Keele Research Repository

BACKGROUND: The thieno[2,3-b]pyridines were discovered by virtual high throughput screening as potential inhibitors of phospholipase C (PLC) isoforms and showed potent growth inhibitory effects in National Cancer Institute's human tumour cell line panel (NCI60). The mechanism of the anti-proliferative activity of thieno[2,3-b]pyridines is explored here. OBJECTIVES: We aimed to investigate the basis for the anti-proliferative activity of these thieno[2,3-b]pyridines and to determine whether the cellular inhibition was related to their inhibition of PLC. METHODS: Four breast cancer cell lines were used to assess the anti-proliferative effects (IC50 values) of six representative thieno[2,3-b]pyridines. The most potent compound (derivative 3; NSC768313), was further studied in MDA-MB-231 cells. DNA damage was examined by γH2AX expression level, and cell cycle arrest by flow cytometry. Cell morphology was examined by tubulin antibody staining. The growth inhibitory effect of combination treatment with derivative 3 and paclitaxel (tubulin inhibitor), doxorubicin (topoisomerase II inhibitor) or camptothecin (topoisomerase I inhibitor) was evaluated. A preliminary mouse toxicity assay was used to evaluate the pharmacological properties. RESULTS: Addition of the thieno[2,3-b]pyridine derivative 3 to the MDA-MB-231 cells induced G2/M growth inhibition, cell cycle arrest in G2-phase, membrane blebbing and the formation of multinucleated cells.
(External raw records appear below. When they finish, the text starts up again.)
(** X13. With more micro-parts than samples per replica
    ([0 <= batch_size < parts]) the micro-part size is 0: the step still
    returns, and every one of its [2 * parts] forward calls is given no
    sample and no label. *)
Theorem run_step_allreduce_empty_micro_parts (self : master)
    (inputs : list sample) (labels : list label) (odd_iteration : bool)
    (w : world) :
  (0 <= batch_size self < parts self)%Z ->
  t_shape (flat_grads_model1 self) = [model1_size self] ->
  t_shape (flat_grads_model2 self) = [model2_size self] ->
  let tm1 := if odd_iteration then TrainModel2 else TrainModel1 in
  let tm2 := if odd_iteration then TrainModel1 else TrainModel2 in
  let ks := Py.range (parts self) in
  exists (loss corrects : scalar) (m' : memory) (new : list event),
    yields (run_step_allreduce self inputs labels odd_iteration) w
      (loss, corrects) m' new /\
    omap forward_call new
      = ((fun i => (tm1, [], [], i)) <$> ks)
          ++ ((fun i => (tm2, [], [], i)) <$> ks) /\
    length (omap forward_call new) = 2 * Z.to_nat (parts self).
Proof.
  intros Hsmall Hs1 Hs2 tm1 tm2 ks.
  assert (Hparts : parts self <> 0%Z) by lia.
  destruct (run_step_allreduce_summary self inputs labels odd_iteration w
              Hparts Hs1 Hs2)
    as (loss & corrects & m' & new & Hrun & _ & Hcalls & _).
  cbv zeta in Hcalls. fold tm1 tm2 ks in Hcalls.
  rewrite Z.quot_small in Hcalls by done.
  exists loss, corrects, m', new. split; [exact Hrun|].
  assert (Hcalls' : omap forward_call new
                    = ((fun i => (tm1, [], [], i)) <$> ks)
                        ++ ((fun i => (tm2, [], [], i)) <$> ks)).
  { rewrite Hcalls. f_equal; apply list_fmap_ext; intros _ i _;
      by rewrite !empty_micro_part. }
  split; [exact Hcalls'|].
  rewrite Hcalls', length_app, !length_fmap. unfold ks.
  rewrite length_range. lia.
Qed.

End SchedulerEdges.

(** ** Replica-at-a-time steps *)

Lemma slice_from_start {A : Type} (l : list A) (b : Z) :
  Py.slice l None (Some b) = Py.slice l (Some 0%Z) (Some b).
Proof.
  unfold Py.slice, slice_bounds, adjust. cbn.
  replace (0 `max` (Z.of_nat (length l) `min` 0))%Z with 0%Z by lia.
  done.
Qed.

Lemma range_pairs (k : nat) :
  Py.range (Z.of_nat (2 * (k + 1)))
  = [0; 1]%Z ++ flat_map (fun t => [2 * t + 2; 2 * t + 3]%Z)
                         (Py.range (Z.of_nat k)).
Proof.
  induction k as [|k IH]; [done|].
  replace (2 * (S k + 1)) with (S (S (2 * (k + 1)))) by lia.
  rewrite range_S, range_S, IH, (range_S k), flat_map_app. cbn [flat_map].
  rewrite <- !app_assoc. cbn [app]. do 3 f_equal.
  f_equal; [|f_equal]; lia.
Qed.

Section DriverFacts.
Context `{Scalar} `{!ReplicaExecutor} `{!ReplicaRunner}.

Lemma run_events_app (c1 c2 : list (executor * list sample * list label)) :
  forall m,
    run_events (c1 ++ c2) m
    = ((run_events c1 m).1 ++ (run_events c2 (run_events c1 m).2).1,
       (run_events c2 (run_events c1 m).2).2).
Proof.
  induction c1 as [|[[tm x] y] c1 IH]; intros m;
    cbn [app run_events fst snd].
  - by destruct (run_events c2 m).
  - cbn zeta. by rewrite IH.
Qed.

Lemma call_run_step_events (tm : executor) (x : list sample) (y : list label)
    (s : session) :
  call_run_step tm x y s
  = ((tm_run_step tm (s_mem s) x y).2,
     {| s_mem := (run_events [(tm, x, y)] (s_mem s)).2;
        s_log := s_log s ++ (run_events [(tm, x, y)] (s_mem s)).1 |}).
Proof. reflexivity. Qed.

Lemma tally_app (loss correct : scalar) (e1 e2 : list step_event) :
  tally loss correct (e1 ++ e2)
  = tally (tally loss correct e1).1 (tally loss correct e1).2 e2.
Proof. unfold tally. by rewrite omap_app, !fmap_app, !foldl_app. Qed.

(** The loop over the further replications. *)
Lemma run_step_loop (bs : Z) (inputs : list sample) (labels : list label)
    (ts : list Z) :
  forall (loss correct : scalar) (s : session),
    let calls := flat_map (fun t => [turn bs inputs labels (2 * t + 2);
                                     turn bs inputs labels (2 * t + 3)]) ts in
    let evs := (run_events calls (s_mem s)).1 in
    foldl (fun acc times =>
             let '(loss, correct, s) := acc in
             let index := (2 * times + 2)%Z in
             let '(temp, s) :=
               call_run_step TrainModel1
                 (Py.slice inputs (Some (index * bs)%Z)
                                  (Some ((index + 1) * bs)%Z))
                 (Py.slice labels (Some (index * bs)%Z)
                                  (Some ((index + 1) * bs)%Z)) s in
             let loss := sadd loss temp.1 in
             let correct := sadd correct temp.2 in
             let '(temp, s) :=
               call_run_step TrainModel2
                 (Py.slice inputs (Some ((index + 1) * bs)%Z)
                                  (Some ((index + 2) * bs)%Z))
                 (Py.slice labels (Some ((index + 1) * bs)%Z)
                                  (Some ((index + 2) * bs)%Z)) s in
             let loss := sadd loss temp.1 in
             let correct := sadd correct temp.2 in
             (loss, correct, s))
          (loss, correct, s) ts
    = ((tally loss correct evs).1, (tally loss correct evs).2,
       {| s_mem := (run_events calls (s_mem s)).2;
          s_log := s_log s ++ evs |}).
Proof.
  induction ts as [|t ts IH]; intros loss correct s calls evs.
  - subst calls evs. cbn. rewrite app_nil_r. by destruct s.
  - cbn [foldl]. rewrite !call_run_step_events. cbn [s_mem s_log fst snd].
    rewrite IH. cbn [s_mem s_log]. subst evs calls. cbn [flat_map].
    assert (Ht1 : turn bs inputs labels (2 * t + 2)
                  = (TrainModel1,
                     Py.slice inputs (Some ((2 * t + 2) * bs)%Z)
                                     (Some ((2 * t + 2 + 1) * bs)%Z),
                     Py.slice labels (Some ((2 * t + 2) * bs)%Z)
                                     (Some ((2 * t + 2 + 1) * bs)%Z))).
    { unfold turn, chunk. replace (Z.even (2 * t + 2)) with true; [done|].
      symmetry. by rewrite Z.even_add, Z.even_mul. }
    assert (Ht2 : turn bs inputs labels (2 * t + 3)
                  = (TrainModel2,
                     Py.slice inputs (Some ((2 * t + 2 + 1) * bs)%Z)
                                     (Some ((2 * t + 2 + 2) * bs)%Z),
                     Py.slice labels (Some ((2 * t + 2 + 1) * bs)%Z)
                                     (Some ((2 * t + 2 + 2) * bs)%Z))).
    { unfold turn, chunk.
      replace (2 * t + 3)%Z with (2 * t + 2 + 1)%Z by lia.
      replace (2 * t + 2 + 1 + 1)%Z with (2 * t + 2 + 2)%Z by lia.
      replace (Z.even (2 * t + 2 + 1)) with false; [done|].
      symmetry. by rewrite !Z.even_add, Z.even_mul. }
    rewrite Ht1, Ht2. cbn [app].
    set (c1 := (TrainModel1, _, _)). set (c2 := (TrainModel2, _, _)).
    set (rest := flat_map _ ts).
    change (c1 :: c2 :: rest) with ([c1] ++ [c2] ++ rest).
    rewrite !run_events_app. cbn [fst snd].
    rewrite !tally_app. rewrite <- !app_assoc.
    reflexivity.
Qed.

Lemma range_to_nat (n : Z) : Py.range n = Py.range (Z.of_nat (Z.to_nat n)).
Proof. unfold Py.range. by rewrite Nat2Z.id. Qed.

Lemma run_events_calls (calls : list (executor * list sample * list label)) :
  forall m,
    omap run_call (run_events calls m).1 = calls /\
    length (run_events calls m).1 = length calls /\
    Forall (fun e => e <> DeviceSynchronize) (run_events calls m).1.
Proof.
  induction calls as [|[[tm x] y] calls IH]; intros m; [done|].
  cbn [run_events fst snd]. cbn zeta.
  destruct (IH (tm_run_step tm m x y).1) as (IH1 & IH2 & IH3).
  split; [cbn; by rewrite IH1|]. split; [cbn; by rewrite IH2|].
  by constructor.
Qed.

Lemma run_results_length (evs : list step_event) :
  Forall (fun e => e <> DeviceSynchronize) evs ->
  length (omap run_result evs) = length evs.
Proof.
  induction 1 as [|e evs He _ IH]; [done|].
  destruct e; [done|]. cbn. by rewrite IH.
Qed.

(** [run_step] in closed form. *)
Lemma run_step_spec (self : master) (inputs : list sample)
    (labels : list label) (s : session) :
  let bs := batch_size self in
  let rounds := Z.max 1 (replications self) in
  let calls := turn bs inputs labels <$> Py.range (2 * rounds) in
  let evs := (run_events calls (s_mem s)).1 in
  run_step self inputs labels s
  = (tally szero szero evs,
     {| s_mem := (run_events calls (s_mem s)).2;
        s_log := s_log s ++ take 2 evs ++ [DeviceSynchronize] ++ drop 2 evs |}).
Proof.
  intros bs rounds calls evs.
  set (k := Z.to_nat (replications self - 1)).
  assert (Hcalls : calls
                   = [turn bs inputs labels 0] ++ [turn bs inputs labels 1]
                       ++ flat_map (fun t => [turn bs inputs labels (2 * t + 2);
                                              turn bs inputs labels (2 * t + 3)])
                                   (Py.range (replications self - 1))).
  { subst calls. replace (2 * rounds)%Z with (Z.of_nat (2 * (k + 1)))
      by (subst rounds k; lia).
    rewrite range_pairs, (range_to_nat (replications self - 1)). fold k.
    rewrite fmap_app. cbn [fmap list_fmap app]. do 2 f_equal.
    induction (Py.range (Z.of_nat k)) as [|t ts IHts]; [done|].
    cbn [flat_map app fmap list_fmap]. cbn in IHts. by rewrite IHts. }
  assert (Ht0 : turn bs inputs labels 0
               = (TrainModel1, Py.slice inputs None (Some bs),
                  Py.slice labels None (Some bs))).
  { unfold turn, chunk. cbn [Z.even]. rewrite !slice_from_start.
    rewrite Z.mul_0_l. replace ((0 + 1) * bs)%Z with bs by lia. done. }
  assert (Ht1 : turn bs inputs labels 1
                = (TrainModel2, Py.slice inputs (Some bs) (Some (2 * bs)%Z),
                   Py.slice labels (Some bs) (Some (2 * bs)%Z))).
  { unfold turn, chunk. cbn [Z.even].
    replace (1 * bs)%Z with bs by lia.
    replace ((1 + 1) * bs)%Z with (2 * bs)%Z by lia. done. }
  subst evs. rewrite Hcalls, Ht0, Ht1. clear Hcalls Ht0 Ht1.
  unfold run_step. fold bs.
  rewrite !call_run_step_events. cbn [s_mem s_log fst snd].
  unfold device_synchronize. cbn [s_mem s_log].
  rewrite run_step_loop. cbn [s_mem s_log].
  set (c1 := (TrainModel1, _, _)). set (c2 := (TrainModel2, _, _)).
  set (rest := flat_map _ _).
  rewrite !run_events_app. cbn [fst snd].
  set (e1 := (run_events [c1] (s_mem s)).1).
  set (m1 := (run_events [c1] (s_mem s)).2).
  set (e2 := (run_events [c2] m1).1).
  set (m2 := (run_events [c2] m1).2).
  set (e3 := (run_events rest m2).1).
  assert (He1 : length e1 = 1) by done.
  assert (He2 : length e2 = 1) by done.
  rewrite !tally_app.
  assert (Htake : take 2 (e1 ++ e2 ++ e3) = e1 ++ e2).
  { rewrite app_assoc. rewrite take_app_length'; [done|].
    rewrite length_app. lia. }
  assert (Hdrop : drop 2 (e1 ++ e2 ++ e3) = e3).
  { rewrite app_assoc. rewrite drop_app_length'; [done|].
    rewrite length_app. lia. }
  rewrite Htake, Hdrop. rewrite <- !app_assoc.
  reflexivity.
Qed.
It did not induce DNA damage, mitotic arrest or changes in calcium ion flux. Combination of derivative 3 with paclitaxel showed a high degree of synergy, while combinations with doxorubicin and camptothecin showed only additive effects. A mouse pharmacokinetic study of derivative 3 showed that after intraperitoneal injection of a single does (10 mg/Kg), the Cmax was 0.087 μmol/L and the half-life was 4.11 h. CONCLUSIONS: The results are consistent with a mechanism in which thieno[2,3-b]pyridine derivatives interact with PLC isoforms (possibly PLC-δ), which in turn affect the cellular dynamics of tubulin-β, inducing cell cycle arrest in G2-phase. We conclude that these compounds have novelty because of their PLC target and may have utility in combination with mitotic poisons for cancer treatment.